LSD--lysergic acid diethylamide--is a hallucinogen commonly called “acid.” While not addictive, it has potent mood-changing capabilities and can induce panic, paranoia and terrifying delusions lasting 12 hours. It is colorless, tasteless and usually taken by mouth. * Invention: In 1943, Swiss chemist Albert Hofmann was testing a fungus that grows on grains in a search for a stimulant for blood circulation. While mixing a batch on April 16, he inadvertently took the first acid trip, witnessing “an intense kaleidoscopic play of colors.” * Initial Uses: Scientists used acid to investigate brain chemistry, psychiatrists experimented with it as a therapeutic tool, and the Central Intelligence Agency studied its potential for incapacitating enemies. * History: By the mid-1960s, young people were using it to “turn on, tune in and drop out,” as urged by former Harvard professor Timothy Leary.
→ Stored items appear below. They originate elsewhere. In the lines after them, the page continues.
(* ===== verification/Migration.v ===== *)
(** * Migration to the hierarchy ([citadel-keystore/src/migration.rs], [citadel-cli/src/commands/migrate.rs])

    The plan is a function of a key listing; its execution is the sequence of
    keystore calls that the command line makes.  Printing is left out, except
    that its string slices can panic. *)

From S2P Require Import Prelude.
From S2P Require Import Types.
From S2P Require Import Hierarchy.
From S2P Require Import Storage.
From S2P Require Import KeystoreBase.
From S2P Require Import Keystore.
Import Types.

Module Migration.

(** ** Summaries of wrapping modes ([hierarchy.rs]) *)

(** [&s[..8.min(s.len())]]. *)
Definition short {E} (s : string) : result (fault E) string :=
  fst <$> str_split_at (Nat.min 8 (String.length s)) s.

Definition display_algorithm (a : WrapAlgorithm) : string :=
  match a with
  | Aes256GcmHkdfSha256 => "AES-256-GCM+HKDF-SHA256"
  | CitadelHybridV2 => "X25519+ML-KEM-768+AES-256-GCM"
  end.

Definition mode_summary {E} (m : WrappingMode) : result (fault E) string :=
  match m with
  | ExternalMaster => Ok "external-master-key"
  | WrappedByKey pid v alg =>
      p ← short pid; Ok ("key:" +:+ p +:+ "@v" +:+ pretty v +:+ "(" +:+ display_algorithm alg +:+ ")")
  | HsmBacked provider key_ref => Ok ("hsm:" +:+ provider +:+ "/" +:+ key_ref)
  end.

Definition wrapping_summary {E} (k : KeyMetadata) : result (fault E) string :=
  match current_key_version k with
  | Some kv => mode_summary (effective_wrapping_mode kv)
  | None => Ok "unknown"
  end.

(** ** Plans *)

Record MigrationOptions := mkOptions {
  root_name : string;
  domain_name : string;
  kek_name : string;
  skip_already_wrapped : bool;
  skip_destroyed : bool;
}.

Definition default_options : MigrationOptions :=
  mkOptions "default-root" "default-domain" "default-kek" true true.

Record KeyToCreate := mkCreate {
  kc_name : string; kc_key_type : string; kc_parent_name : option string; kc_reason : string }.
Record KeyToRewrap := mkRewrap {
  kr_key_id : string; kr_key_name : string; current_wrapping : string; target_parent_name : string }.
Record KeySkipped := mkSkipped { ks_key_id : string; ks_key_name : string; ks_reason : string }.

Record MigrationPlan := mkPlan {
  keys_to_create : list KeyToCreate;
  keys_to_rewrap : list KeyToRewrap;
  keys_skipped : list KeySkipped;
  generated_at : Z;
}.

Definition is_empty (p : MigrationPlan) : bool :=
  bool_decide (length (keys_to_create p) = 0%nat) && bool_decide (length (keys_to_rewrap p) = 0%nat).

Definition count {A} (l : list A) : string := pretty (length l).

Definition plan_summary (p : MigrationPlan) : string :=
  "Migration plan: " +:+ count (keys_to_create p) +:+ " key(s) to create, " +:+ count (keys_to_rewrap p)
    +:+ " key(s) to rewrap, " +:+ count (keys_skipped p) +:+ " key(s) skipped".

Record MigrationReport := mkReport {
  keys_created : list string;
  keys_rewrapped : list string;
  keys_failed : list (string * string);
  completed_at : Z;
}.

Definition report_summary (r : MigrationReport) : string :=
  "Migration complete: " +:+ count (keys_created r) +:+ " created, " +:+ count (keys_rewrapped r)
    +:+ " rewrapped, " +:+ count (keys_failed r) +:+ " failed".

Definition has_failures (r : MigrationReport) : bool :=
  negb (bool_decide (length (keys_failed r) = 0%nat)).

(** [key.iter().any(..)] of [has_root], [has_domain] and [has_kek]; also the
    search of the execution. *)
Definition is_level (t : KeyType) (n : string) (k : KeyMetadata) : bool :=
  bool_decide (key_type k = t) && bool_decide (state k = Active) && bool_decide (name k = n).

Definition has_level (keys : list KeyMetadata) (t : KeyType) (n : string) : bool :=
  existsb (is_level t n) keys.

Definition plan_create (keys : list KeyMetadata) (opts : MigrationOptions) : list KeyToCreate :=
  (if negb (has_level keys Root (root_name opts))
   then [mkCreate (root_name opts) "Root" None "No active Root key exists"] else []) ++
  (if negb (has_level keys Domain (domain_name opts))
   then [mkCreate (domain_name opts) "Domain" (Some (root_name opts)) "No active Domain KEK exists"] else []) ++
  (if negb (has_level keys KeyEncrypting (kek_name opts))
   then [mkCreate (kek_name opts) "KeyEncrypting" (Some (domain_name opts))
           "No active KEK exists for DEK wrapping"] else []).

Inductive verdict := Rewrap (r : KeyToRewrap) | Skip (s : KeySkipped).

(** The body of the loop over the keys. *)
Definition plan_key {E} (opts : MigrationOptions) (key : KeyMetadata) : result (fault E) verdict :=
  let skip reason := Skip (mkSkipped (id key) (name key) reason) in
  if skip_destroyed opts && bool_decide (state key = Destroyed)
  then Ok (skip ("Destroyed" +:+ Hierarchy.dash +:+ "no key material to rewrap"))
  else if negb (bool_decide (key_type key = DataEncrypting))
  then Ok (skip ("Not a DEK (type: " +:+ display_type (key_type key) +:+ ")"))
  else
    current ← wrapping_summary key;
    let is_already_wrapped_by_kek := bool_decide (is_Some (Hierarchy.parent_ref key)) in
    if skip_already_wrapped opts && is_already_wrapped_by_kek
    then Ok (skip ("Already wrapped by KEK (" +:+ current +:+ ")"))
    else if negb (bool_decide (state key = Active \/ state key = Rotated))
    then Ok (skip ("State " +:+ display_state (state key) +:+ Hierarchy.dash +:+ "not rewrapping inactive key"))
    else Ok (Rewrap (mkRewrap (id key) (name key) current (kek_name opts))).

Fixpoint plan_keys {E} (opts : MigrationOptions) (keys : list KeyMetadata) :
    result (fault E) (list KeyToRewrap * list KeySkipped) :=
  match keys with
  | [] => Ok ([], [])
  | key :: rest =>
      v ← plan_key opts key;
      l ← plan_keys opts rest;
      Ok match v with Rewrap r => (r :: l.1, l.2) | Skip s => (l.1, s :: l.2) end
  end.

Definition plan_migration {E} (keys : list KeyMetadata) (opts : MigrationOptions) (now : Z) :
    result (fault E) MigrationPlan :=
  l ← plan_keys opts keys;
  Ok (mkPlan (plan_create keys opts) l.1 l.2 now).

(** ** Execution *)

Section execute.
Context {PF : Platform}.
Import Keystore.

(** [list().unwrap_or_default()]. *)
Definition list_or_default {E} : M E (list KeyMetadata) :=
  r ← attempt storage_list; mret match r with Ok l => l | Err _ => [] end.

Definition resolve_existing (all_existing : list KeyMetadata) (created_ids : gmap string string)
    (target : string * KeyType) : gmap string string :=
  match List.find (is_level target.2 target.1) all_existing with
  | Some existing => <[ target.1 := id existing ]> created_ids
  | None => created_ids
  end.

Definition type_of_text (s : string) : KeyType :=
  if bool_decide (s = "Root"%string) then Root
  else if bool_decide (s = "Domain"%string) then Domain
  else if bool_decide (s = "KeyEncrypting"%string) then KeyEncrypting
  else DataEncrypting.

(** One key of [keys_to_create]; the state is [created_ids] and [errors]. *)
Definition create_one {E} (key_spec : KeyToCreate) (st : gmap string string * Z) :
    M E (gmap string string * Z) :=
  let '(created_ids, errors) := st in
  let parent := kc_parent_name key_spec ≫= (fun pname => created_ids !! pname) in
  r ← attempt (generate (kc_name key_spec) (type_of_text (kc_key_type key_spec)) None parent);
  match r with
  | Ok new_id =>
      a ← attempt (activate new_id);
      mret match a with
           | Ok _ => (<[ kc_name key_spec := new_id ]> created_ids, errors)
           | Err _ => (created_ids, errors + 1)
           end
  | Err _ => mret (created_ids, errors + 1)
  end.

Fixpoint create_all {E} (specs : list KeyToCreate) (st : gmap string string * Z) :
    M E (gmap string string * Z) :=
  match specs with
  | [] => mret st
  | s :: rest => st ← create_one s st; create_all rest st
  end.

Definition rewrap_one {E} (kek_id : option string) (spec : KeyToRewrap) (errors : Z) : M E Z :=
  match kek_id with
  | Some kek =>
      r ← attempt (rewrap (kr_key_id spec) (Some kek));
      match r with
      | Ok _ => _ ← lift (short (kr_key_id spec)); mret errors
      | Err _ => mret (errors + 1)
      end
  | None => mret (errors + 1)
  end.

Fixpoint rewrap_all {E} (kek_id : option string) (specs : list KeyToRewrap) (errors : Z) : M E Z :=
  match specs with
  | [] => mret errors
  | s :: rest => errors ← rewrap_one kek_id s errors; rewrap_all kek_id rest errors
  end.

Definition levels (opts : MigrationOptions) : list (string * KeyType) :=
  [(root_name opts, Root); (domain_name opts, Domain); (kek_name opts, KeyEncrypting)].

(** After the plan is printed. *)
Definition execute_plan {E} (plan : MigrationPlan) (opts : MigrationOptions) : M E Z :=
  all_existing ← list_or_default;
  st ← create_all (keys_to_create plan)
         (foldl (resolve_existing all_existing) ∅ (levels opts), 0);
  errors ← rewrap_all (st.1 !! kek_name opts) (keys_to_rewrap plan) st.2;
  mret (if 0 <? errors then 1 else 0).

(** The exit code; [opened] is the answer of [FileBackend::new]. *)
Definition cmd_hierarchy {E} (opened : result string unit) (dry_run execute : bool)
    (root_name domain_name kek_name : string) : M E Z :=
  if negb dry_run && negb execute then mret 1
  else
    match opened with
    | Err _ => mret 1
    | Ok _ =>
        keys ← list_or_default;
        let opts := mkOptions root_name domain_name kek_name true true in
        t ← now;
        plan ← lift (plan_migration keys opts t);
        if dry_run then mret 0
        else if is_empty plan then mret 0
        else execute_plan plan opts
    end.
End execute.

(** ** The plan *)

(** The keys a plan rewraps: usable data keys, unless they already have a
    wrapping key and those are skipped. *)
Definition to_migrate (opts : MigrationOptions) (k : KeyMetadata) : Prop :=
  key_type k = DataEncrypting /\ (state k = Active \/ state k = Rotated) /\
  (skip_already_wrapped opts = true -> Hierarchy.parent_ref k = None).

#[global] Instance to_migrate_dec opts k : Decision (to_migrate opts k).
Proof. apply _. Defined.

Lemma plan_key_Ok {E} opts k v :
  plan_key (E := E) opts k = Ok v ->
  match v with
  | Rewrap r => kr_key_id r = id k /\ to_migrate opts k
  | Skip s => ks_key_id s = id k /\ ~ to_migrate opts k
  end.
Proof.
  intros H. revert H. unfold plan_key, to_migrate. destruct (skip_destroyed opts && _) eqn:Hd.
  { intros [= <-]. bool_hyps. split; [done|]. intros (_ & [?|?] & _); congruence. }
  destruct (bool_decide (key_type k = DataEncrypting)) eqn:Ht; cbn [negb]; bool_hyps.
  2: { intros [= <-]. split; [done|]. naive_solver. }
  intros (c & _ & H)%bind_Ok. revert H. destruct (skip_already_wrapped opts && _) eqn:Hw.
  { intros [= <-]. bool_hyps. split; [done|]. intros (_ & _ & Hn).
    match goal with Hs : skip_already_wrapped _ = true |- _ => specialize (Hn Hs) end.
    match goal with Hs : is_Some _ |- _ => rewrite Hn in Hs; by destruct Hs end. }
  destruct (bool_decide (state k = Active \/ _)) eqn:Hs; cbn [negb]; bool_hyps; intros [= <-]; (split; [done|]).
  - split_and!; [done..|]. intros Hsk. rewrite Hsk in Hw. cbn in Hw. case_bool_decide; [done|].
    by apply eq_None_not_Some.
  - naive_solver.
Qed.

Lemma plan_keys_Ok {E} opts keys l :
  plan_keys (E := E) opts keys = Ok l ->
  kr_key_id <$> l.1 = id <$> filter (to_migrate opts) keys /\
  ks_key_id <$> l.2 = id <$> filter (fun k => ~ to_migrate opts k) keys.
Proof.
  revert l. induction keys as [|k keys IH]; intros l; cbn [plan_keys]; [by intros [= <-]|].
  intros (v & Hv & (l' & Hl & E1)%bind_Ok)%bind_Ok. injection E1 as <-. destruct (IH l' Hl) as [I1 I2].
  apply plan_key_Ok in Hv. rewrite !filter_cons. destruct v as [r|s], Hv as [E1 E2]; cbn.
  - rewrite decide_True by done. rewrite decide_False by (intros H; by apply H). by rewrite fmap_cons, E1, I1, I2.
  - rewrite decide_False by done. rewrite decide_True by done. by rewrite fmap_cons, E1, I1, I2.
Qed.

Lemma all_hex_drop n s : all_hex s = true -> all_hex (str_drop n s) = true.
Proof.
  revert s. induction n as [|n IH]; intros s H; [done|]. destruct s as [|c s]; [done|]. cbn in *.
  apply andb_true_iff in H as [_ H]. by apply IH.
Qed.

Lemma short_plain {E} s : all_hex s = true -> is_ok (short (E := E) s) = true.
Proof.
  intros H. unfold short, str_split_at, char_boundary.
  pose proof (all_hex_drop (Nat.min 8 (String.length s)) s H) as Hd.
  destruct (str_drop _ s) as [|c r].
  - rewrite bool_decide_true by lia. done.
  - cbn in Hd. apply andb_true_iff in Hd as [Hc _]. by rewrite is_hex_digit_starts_char.
Qed.

(** The plan never panics when the wrapping keys have the identifiers that are generated. *)
Lemma plan_total {E} opts keys t :
  (forall k, k ∈ keys -> is_ok (wrapping_summary (E := E) k) = true) ->
  is_ok (plan_migration (E := E) keys opts t) = true.
Proof.
  intros H. unfold plan_migration. enough (is_ok (plan_keys (E := E) opts keys) = true) by (by destruct (plan_keys opts keys)).
  induction keys as [|k keys IH]; [done|]. cbn [plan_keys].
  assert (is_ok (plan_key (E := E) opts k) = true).
  { unfold plan_key. specialize (H k (list_elem_of_here _ _)). destruct (wrapping_summary k); [|done].
    cbn. repeat case_match; done. }
  destruct (plan_key opts k); [|done]. cbn.
  destruct (plan_keys opts keys); [done|]. apply IH. intros k' Hk. apply H. by right.
Qed.

Lemma has_level_iff keys t n :
  has_level keys t n = true <->
  exists k, k ∈ keys /\ key_type k = t /\ state k = Active /\ name k = n.
Proof.
  unfold has_level. rewrite existsb_exists. unfold is_level. split.
  - intros (k & Hk & H). bool_hyps. exists k. split_and!; try done. by apply list_elem_of_In.
  - intros (k & Hk & E1 & E2 & E3). exists k. split; [by apply list_elem_of_In|].
    by rewrite !bool_decide_true.
Qed.

Lemma created_iff keys opts n lt :
  (n, lt) ∈ levels opts ->
  (exists c, c ∈ plan_create keys opts /\ kc_name c = n /\ type_of_text (kc_key_type c) = lt) <->
  has_level keys lt n = false.
Proof.
  unfold plan_create. intros H. split.
  - intros (c & Hc & <- & <-). rewrite !elem_of_app in Hc.
    destruct Hc as [Hc|[Hc|Hc]]; destruct (has_level keys _ _) eqn:E1 in Hc; cbn in Hc;
      try (by apply elem_of_nil in Hc); apply list_elem_of_singleton in Hc as ->; exact E1.
  - intros E1. unfold levels in H. rewrite !elem_of_cons in H.
    destruct H as [[= -> ->]|[[= -> ->]|[[= -> ->]|H]]]; [..|by apply elem_of_nil in H]; rewrite E1;
      eexists; (split; [|split]).
    + apply elem_of_app; left. apply list_elem_of_here.
    + done.
    + by vm_compute.
    + apply elem_of_app; right; apply elem_of_app; left. apply list_elem_of_here.
    + done.
    + by vm_compute.
    + apply elem_of_app; right; apply elem_of_app; right. apply list_elem_of_here.
    + done.
    + by vm_compute.
Qed.

Theorem plan_exact {E} keys opts t p :
  plan_migration (E := E) keys opts t = Ok p ->
  kr_key_id <$> keys_to_rewrap p = id <$> filter (to_migrate opts) keys /\
  ks_key_id <$> keys_skipped p = id <$> filter (fun k => ~ to_migrate opts k) keys /\
  (forall n lt, (n, lt) ∈ levels opts ->
     (exists c, c ∈ keys_to_create p /\ kc_name c = n /\ type_of_text (kc_key_type c) = lt) <->
     ~ exists k, k ∈ keys /\ key_type k = lt /\ state k = Active /\ name k = n).
Proof.
  intros (l & [H1 H2]%plan_keys_Ok & E1)%bind_Ok. injection E1 as <-. cbn. split_and!; [done..|].
  intros n lt Hin. rewrite created_iff by done. rewrite <- has_level_iff. by destruct (has_level keys lt n).
Qed.
End Migration.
The recreational use--and reports about bad trips and LSD-induced suicides--prompted the government to outlaw the substance in 1966.

TODAY * Use: While the use of cocaine and marijuana by young people has declined in recent years, LSD use is up. LSD-related arrests and hospital admissions are increasing and drug counselors report a surge of interest, mostly among well-to-do suburban youths. * Price: $2 to $5 for a “hit.” * Strength: Considerably weaker than the acid of a generation ago.